A mesma orientação existe no Superior Tribunal de Justiça. O ministro Nilson Naves entendeu que se há política nacional de distribuição de remédios, a decisão que obriga a fornecer qualquer espécie de substância fere a independência entre os Poderes e não atende a critérios técnico-científicos.

O caminho

Luís Roberto Barroso disse no estudo que o Judiciário pode ser provocado, por ação coletiva, a rever as listas de medicamentos fornecidos. Se entender que há desvio na avaliação do Poder Público, o juiz pode determinar a inclusão de determinado medicamento na lista.

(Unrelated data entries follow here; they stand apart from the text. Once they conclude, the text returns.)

Lemma wp_createConnection cfg m (E : Pool → string → Prop) s :
  wp (createConnection cfg m) (λ s' r, later s s' ∧
    match r with inl e => s' = s ∧ (ctx_failed e ∨ creation_failed e) | inr i => made_object cfg s s' i end) E s.
Proof.
  unfold createConnection. apply wp_bind, wp_ctx_Err.
  2: { intros e He. split; [apply later_refl|]. by auto. }
  apply wp_bind, wp_driver_call. intros [e|].
  { split; [apply later_refl|]. split; [done|]. right. by exists e. }
  apply wp_bind, wp_now. intros t. apply wp_bind, wp_step. apply wp_bind, wp_sendEvent. intros l.
  split; [|split].
  - repeat split. simpl. by apply prefix_app_r.
  - simpl. apply lookup_ge_None. done.
  - exists t. simpl. by apply list_lookup_middle.
Qed.

Lemma new_acquirable k t : acquirable (new_connection k t) = true.
Proof. done. Qed.

(** The section under the lock of [tryCreateNewConnection]. *)
Lemma wp_add_connection cfg (E : Pool → string → Prop) s s1 i :
  keyed s → later s s1 → made_object cfg s s1 i → nothing_acquirable s →
  wp (add_connection cfg i) (λ s' r,
    match r with
    | inl _ => False
    | inr None => later s s'
    | inr (Some j) => took_new cfg s s' j
    end) E s1.
Proof.
  intros Hk Hl (Hi & t0 & Ho) Hn. pose proof Hl as (Hc & Hp & Hh & Hs & Hm).
  assert (Hout : ∀ f, later s { s1 with objs ::= alter f i }).
  { intros f. repeat split; try done. simpl. destruct Hp as [l Hp]. apply lookup_ge_None in Hi.
    rewrite Hp, alter_app_r_alt by done. by apply prefix_app_r. }
  apply wp_act.
  { exists (Time 0). rewrite Ho. cbv zeta. rewrite tryAcquire_spec. cbn [conn]. rewrite new_acquirable.
    destruct (_ <=? _); [eauto|]. destruct (existsb _ _); eauto. }
  intros x s' b Ef. destruct x; try done. rewrite Ho, tryAcquire_spec in Ef. cbn [conn] in Ef.
  rewrite new_acquirable in Ef. cbv zeta in Ef.
  destruct (Z.leb_spec (MaxConnections cfg) (Z.of_nat (size (connections s1)))) as [|Hsize].
  { injection Ef as <- <-. apply Hout. }
  destruct (existsb _ _) eqn:Ex; injection Ef as <- <-; [apply Hout|].
  rewrite Hc in Hsize. split; [done|]. split; [done|]. exists t0, t. cbn -[connection_name]. split_and!; try done.
  - apply eq_None_not_Some. intros [j Hj]. pose proof (later_keyed s s1 Hk Hl) as Hk1.
    rewrite <- Hc in Hj.
    pose proof (proj1 (existsb_false_elem_of _ _) Ex (connection_name cfg t0, j) (proj2 (elem_of_map_to_list _ _ _) Hj)) as Hf.
    cbn -[connection_name] in Hf. btrue. apply Hf. by apply Hk1.
  - by rewrite Hc.
  - apply list_lookup_insert_eq. by eapply lookup_lt_Some.
  - by rewrite Hh.
  - by rewrite Hs.
Qed.

Lemma wp_tryCreate cfg (E : Pool → string → Prop) s :
  keyed s → nothing_acquirable s →
  wp (tryCreateNewConnection cfg) (λ s' r,
    match r with
    | inl e => later s s' ∧ (ctx_failed e ∨ creation_failed e)
    | inr None => later s s'
    | inr (Some i) => took_new cfg s s' i
    end) E s.
Proof.
  intros Hk Hn. apply wp_bind, wp_read. destruct (_ <=? _); [apply later_refl|].
  apply wp_bind. eapply wp_mono; [apply wp_createConnection| |done].
  intros s1 [e|i] [Hl H]; [naive_solver|]. eapply wp_mono; [by apply wp_add_connection| |done].
  intros s' [e|[j|]]; naive_solver.
Qed.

A revisão, no entanto, tem de ser feita no âmbito das ações coletivas — para defesa de direitos difusos ou coletivos e cuja decisão produza efeitos erga omnes, ou por ações abstratas de constitucionalidade, que discutam a validade das alocações orçamentárias.

Com a ação certa, o Judiciário só poderá determinar a inclusão na lista de medicamentos de eficácia comprovada, excluindo os experimentais e os alternativos. Barroso lembra que o STJ suspendeu liminar em Ação Civil Pública que obrigava o estado de São Paulo a distribuir Interferon Perguilado em vez de Interferon Comum, já fornecido gratuitamente para o tratamento de hepatite.

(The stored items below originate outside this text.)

(** Releasing what is in use. *)
Lemma release_in_use_spec t l s :
  let s' := foldl (release_in_use t) s l in
  same_pool s s' ∧ (∀ i, i ∉ l → objs s' !! i = objs s !! i) ∧
  ∀ i o, objs s !! i = Some o → ∃ o', objs s' !! i = Some o' ∧ closes o' = closes o ∧ has_driver o' = has_driver o ∧
    usingCount (conn o') = usingCount (conn o) ∧ (i ∈ l → state (conn o') ≠ StateAcquired) ∧
    (state (conn o) ≠ StateAcquired → state (conn o') ≠ StateAcquired).
Proof.
  revert s. induction l as [|i l IH]; intros s; cbn [foldl].
  { split; [apply same_pool_refl|]. split; [done|]. intros i o Ho. exists o. split_and!; try done. by intros ?%elem_of_nil. }
  destruct (IH (release_in_use t s i)) as (H1 & H2 & H3).
  assert (Hone : same_pool s (release_in_use t s i) ∧ (∀ j, j ≠ i → objs (release_in_use t s i) !! j = objs s !! j) ∧
    ∀ o, objs s !! i = Some o → ∃ o', objs (release_in_use t s i) !! i = Some o' ∧ closes o' = closes o ∧
      has_driver o' = has_driver o ∧ usingCount (conn o') = usingCount (conn o) ∧ state (conn o') ≠ StateAcquired).
  { unfold release_in_use. destruct (objs s !! i) as [o|] eqn:Ho; [|by split; [apply same_pool_refl|]].
    unfold getState. destruct (bool_decide (state (conn o) = StateAcquired)) eqn:Ea; cbn [fst].
    - btrue. split; [by repeat split|]. split; [intros j Hj; by apply list_lookup_insert_ne|].
      intros ? [= <-]. eexists. split; [apply list_lookup_insert_eq; by eapply lookup_lt_Some|].
      cbn. unfold release, transitionStateLocked, canTransitionTo. rewrite Ea. done.
    - btrue. split; [apply same_pool_refl|]. split; [done|]. intros ? [= <-]. by exists o. }
  destruct Hone as (G1 & G2 & G3). split; [by eapply same_pool_trans|]. split.
  - intros j [Hne Hj]%not_elem_of_cons. by rewrite H2, G2.
  - intros j o Ho. destruct (decide (j = i)) as [->|Hne].
    + destruct (G3 o Ho) as (o1 & K1 & K2 & K3 & K4 & K5). destruct (H3 i o1 K1) as (o2 & L1 & L2 & L3 & L4 & L5 & L6).
      exists o2. split_and!; (congruence || auto).
    + destruct (H3 j o) as (o2 & L1 & L2 & L3 & L4 & L5 & L6); [by rewrite G2|]. exists o2. split_and!; try done.
      intros [->|?]%elem_of_cons; auto.
Qed.

Lemma members_spec ids s i : i ∈ members ids s ↔ ∃ k, k ∈ ids ∧ connections s !! k = Some i.
Proof. unfold members. by rewrite list_elem_of_omap. Qed.

Lemma members_NoDup ids s : keyed s → NoDup ids → NoDup (members ids s).
Proof.
  intros Hk. induction 1 as [|k ids Hin Hnd IH]; unfold members; simpl; [constructor|].
  destruct (connections s !! k) as [i|] eqn:Hi; [|done]. constructor; [|done].
  intros (k' & Hk' & Hi')%members_spec. apply Hk in Hi, Hi'. rewrite Hi in Hi'. by injection Hi' as ->.
Qed.
(* ===== verification/PoolBatch.v ===== *)
(** * PoolBatch: the rebuild of many connections ([src/connection/pool_enhanced.go])

    [RebuildConnectionByProto] hands the marked connections to a few workers over a
    channel, in batches with a pause between them, waits for the workers and counts
    their results. The connections are numbers here. A worker's call of
    [RebuildConnectionByID] ([PoolTasks]) is one action whose answer is a result or
    an error of it; the times of the results are left out. *)
From S2P Require Import Prelude GoStrings Conc Config.
Local Open Scope string_scope.
Local Open Scope Z_scope.

Record RebuildResult := mk_result { OldConn : nat; Success : bool; NewConnID : string; Reason : string; Error : string }.

Record BatchRebuildResult := mk_batch {
  Total : Z;
  Successes : Z;
  Failed : Z;
  Results : list RebuildResult;
  Errors : list string }.

(** [running] is the wait group, [answer] what the call returns in the end. *)
Record Batch := mk_state {
  tasks : list nat;
  tasks_closed : bool;
  results : list RebuildResult;
  running : nat;
  cancelled : bool;
  answer : option (BatchRebuildResult * option string) }.

(** The answers of the environment: a step, a look at [ctx.Done()] in a [select],
    that the context is not cancelled after all, and the outcome of
    [RebuildConnectionByID] with the reason of the connection. *)
Inductive env :=
  | Tick
  | SeeDone
  | Keep
  | Rebuilt (r : string + option (bool * string * string)) (reason : string).

Abbreviation prog := (Conc.prog Batch env).

Definition step {B} (f : Batch → option (Batch * B)) : prog B :=
  act (λ s x, match x with Tick => f s | _ => None end).

Section batch.
(** The connections that are marked, how an identifier is shown, and what
    [ctx.Err()] says when the context has ended. *)
Context (conns : list nat) (show_id : nat → string) (ctx_error : string) (cfg : EnhancedConnectionConfig).

Definition capacity : nat := length conns.
Definition concurrency : Z := if RebuildConcurrency cfg <=? 0 then 3 else RebuildConcurrency cfg.
Definition batchSize : Z := if RebuildBatchSize cfg <=? 0 then 5 else RebuildBatchSize cfg.
Definition workerCount : nat := Nat.min (Z.to_nat concurrency) capacity.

O STJ entendeu que o novo medicamento, além de custar mais caro, não tinha eficácia comprovada. Afirmou, ainda, que o Judiciário não pode se basear em opiniões médicas minoritárias ou em casos isolados de eficácia do tratamento. “No mesmo sentido, não se justifica decisão que determina a entrega de substâncias como o composto vitamínico cogumelo do sol, que se insiram em terapias alternativas de discutível eficácia”, afirma Barroso.

Ele também sugere que o Judiciário opte por substâncias disponíveis no Brasil e, de preferência, que escolha medicamentos genéricos. E ainda: que considere se o medicamento é indispensável para a manutenção da vida. Por último, Barroso ensina que o ente federativo que deve figurar no pólo passivo da ação judicial é o responsável pela lista da qual consta o medicamento.

“O Judiciário não pode ser menos do que deve ser, deixando de tutelar direitos fundamentais que podem ser promovidos com a sua atuação. De outra parte, não deve querer ser mais do que pode ser, presumindo demais de si mesmo e, a pretexto de promover os direitos fundamentais de uns, causar grave lesão a direitos da mesma natureza de outros tantos. Na frase inspirada de Gilberto Amando, ‘querer ser mais do que se é, é ser menos’”, ensina o advogado.